I assumed since all classes inherit from Object this should have worked. Can someone tell me what am I doing wrong and a potential approach to implement this?
CodePudding user response:
You cannot override the type Dictionary<int, Object>
with Dictionary<int, EducationalUnit>
.
You could define a generic though, and make it work that way.

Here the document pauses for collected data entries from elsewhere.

(** The [switch] of [getStrategyName] is on
    [typeof(this.strategy) === 'number' ? this.strategy : null]. *)
Definition getStrategyName {Ext} (s : State Ext) : string :=
  let subject := match strategy s with JNum n => JNum n | _ => JNull end in
  if case_number subject STRATEGY_SHARED then "shared"
  else if case_number subject STRATEGY_REDIS then "redis"
  else if case_number subject STRATEGY_MEMCACHED then "memcached"
  else if case_number subject STRATEGY_SQLITE3 then "sqlite3"
  else if case_number subject STRATEGY_FILE then "file"
  else "local".








(** What is left of a promise that nothing ever resolves nor rejects. *)
Inductive Settlement :=
| Settled (o : Outcome unit)
| Pending.

(** The calls of [invalidate] to its collaborators, besides those of the
    other methods: [keys] of Redis, and the directory calls of the file
    system ([lstatSync(path).isDirectory()] is one of them). *)
Class Scans (Ext : Type) := {
  redis_keys : string → Ext → option (list string) * Ext;
  fs_readdirSync : string → Ext → option (list string) * Ext;
  fs_isDirectory : string → Ext → option bool * Ext;
  fs_rmdirSync : string → Ext → option unit * Ext
}.

Section Rest.
Context {Ext : Type} `{Collaborators Ext} `{Scans Ext}.

Definition setNamespace (namespace0 : JSValue) (s : State Ext) : State Ext :=
  let name := match namespace0 with JStr name => name | _ => "" end in
  if match namespace s with
     | None => true
     | Some current => negb (bool_decide (name = current))
     end
  then set_namespace (Some name)
         (set_namaspaceHash (Some (if bool_decide (name = "") then "*" else md5 name)) s)
  else s.


Definition decrementMulti (keys : JSValue) (delta : option Z) (s : State Ext)
    : Outcome unit * State Ext :=
  incrementMulti keys (Some (match delta with None => -1 | Some delta => - delta end)) s.

(** [runSQLite3GarbageCollector]:
    [DELETE FROM cache_storage WHERE expire < DATETIME("now")].  [init]
    looks at the strategy in use; the statement is sent to the connection
    of the instance whatever the strategy is, within a [try] whose
    [catch] reports an initialisation error. *)
Definition runSQLite3GarbageCollector (now : Z) (s : State Ext)
    : Outcome unit * State Ext :=
  match init s with
  | None => reject "An error occurred while initialising the storage." s
  | Some s =>
      match sqliteConnection s with
      | None => reject "An error occurred while initialising the storage." s
      | Some db =>
          (Resolved tt, set_sqliteConnection (Some (sql_delete now ExpireLtNow db)) s)
      end
  end.

(** The [forEach] of [invalidate] on Redis sends one [del] for each key
    found, and the callbacks count them down: the promise is rejected by
    the first error and resolved by the last answer; without any key
    nothing settles it.  Redis answers in the order of the commands. *)
Fixpoint redis_del_all (elements : list string) (e : Ext) : list (option unit) * Ext :=
  match elements with
  | [] => ([], e)
  | element :: rest =>
      let '(answer, e) := redis_del element e in
      let '(answers, e) := redis_del_all rest e in
      (answer :: answers, e)
  end.

Definition redis_invalidated (answers : list (option unit)) : Settlement :=
  match answers with
  | [] => Pending
  | _ =>
      if existsb (λ answer, bool_decide (answer = None)) answers
      then Settled (Rejected (Message "An error occurred in Redis transaction."))
      else Settled (Resolved tt)
  end.

(** [removeDirectory] of [invalidate] on files.  [None] at the end of
    the fuel, which bounds the depth of the directories; [(None, e)] when
    a call throws. *)
Fixpoint remove_entries (removeDirectory : string → Ext → option (option unit * Ext))
    (path : string) (elements : list string) (e : Ext) : option (option unit * Ext) :=
  match elements with
  | [] => Some (Some tt, e)
  | element :: rest =>
      let current := path +:+ "/" +:+ element in
      match fs_isDirectory current e with
      | (None, e) => Some (None, e)
      | (Some is_directory, e) =>
          match (if is_directory then removeDirectory current e
                 else Some (fs_unlinkSync current e)) with
          | None => None
          | Some (None, e) => Some (None, e)
          | Some (Some _, e) => remove_entries removeDirectory path rest e
          end
      end
  end.

Fixpoint removeDirectory (fuel : nat) (path : string) (e : Ext)
    : option (option unit * Ext) :=
  match fuel with
  | O => None
  | S fuel =>
      match fs_readdirSync path e with
      | (None, e) => Some (None, e)
      | (Some elements, e) =>
          match remove_entries (removeDirectory fuel) path elements e with
          | None => None
          | Some (None, e) => Some (None, e)
          | Some (Some _, e) => Some (fs_rmdirSync path e)
          end
      end
  end.

(** [invalidate(all)]; [all] is [true] for the boolean [true] only.
    [None] when the walk through the directories runs out of fuel. *)
Definition invalidate (fuel : nat) (all : bool) (s : State Ext)
    : option (Settlement * State Ext) :=
  let '(key, s) := createKey JNull s in
  match init s with
  | None =>
      Some (Settled (Rejected (Message "An error occurred while initialising the storage.")), s)
  | Some s =>
      let strategy := getStrategy s in
      if bool_decide (strategy = STRATEGY_SHARED) then
        if all then Some (Settled (Resolved tt), set_staticStorage ∅ s)
        else Some (Settled (Resolved tt),
                   set_staticStorage (<[key_namespace key := ∅]> (staticStorage s)) s)
      else if bool_decide (strategy = STRATEGY_REDIS) then
        let pattern :=
          if all then "tiny-cacher:*" else "tiny-cacher:" +:+ key_namespace key +:+ ":*" in
        match redis_keys pattern (ext s) with
        | (None, e) =>
            Some (Settled (Rejected (Message "An error occurred in Redis transaction.")),
                  set_ext e s)
        | (Some elements, e) =>
            let '(answers, e) := redis_del_all elements e in
            Some (redis_invalidated answers, set_ext e s)
        end
      else if bool_decide (strategy = STRATEGY_MEMCACHED) then Some (Settled (Resolved tt), s)
      else if bool_decide (strategy = STRATEGY_SQLITE3) then
        match sqliteConnection s with
        | None => Some (Settled (Rejected TypeError), s)
        | Some db =>
            let db :=
              if all then []
              else sql_delete 0 (NamespaceEq (key_namespace key)) db in
            Some (Settled (Resolved tt), set_sqliteConnection (Some db) s)
        end
      else if bool_decide (strategy = STRATEGY_FILE) then
        let directory :=
          if all then default "" (storagePath s)
          else default "" (storagePath s) +:+ "/" +:+ key_namespace key in
        match fs_existsSync directory (ext s) with
        | (None, e) =>
            Some (Settled (Rejected (Message "Unable to remove the directory.")), set_ext e s)
        | (Some false, e) => Some (Settled (Resolved tt), set_ext e s)
        | (Some true, e) =>
            match removeDirectory fuel directory e with
            | None => None
            | Some (None, e) =>
                Some (Settled (Rejected (Message "Unable to remove the directory.")),
                      set_ext e s)
            | Some (Some _, e) => Some (Settled (Resolved tt), set_ext e s)
            end
        end
      else
        if all then Some (Settled (Resolved tt), set_storage (Some ∅) s)
        else
          match storage s with
          | None => Some (Settled (Rejected TypeError), s)
          | Some st =>
              Some (Settled (Resolved tt), set_storage (Some (<[key_namespace key := ∅]> st)) s)
          end
  end.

abstract class BaseClass<T>
{
public abstract Dictionary<int, T> Content { get; set; }
}
class EducationalUnit { }
class Course : BaseClass<EducationalUnit>
{
public override Dictionary<int, EducationalUnit> Content { get; set; } = new();
public Course()
{ }
}
You could also override it with public override Dictionary<int, object> Content { get; set; } = new();
, but then you can't access any of the variables, properties or methods you have on EducationalUnit
, unless you cast it back to an EducationalUnit
from object
. But this really defeats the purpose of using inheritance.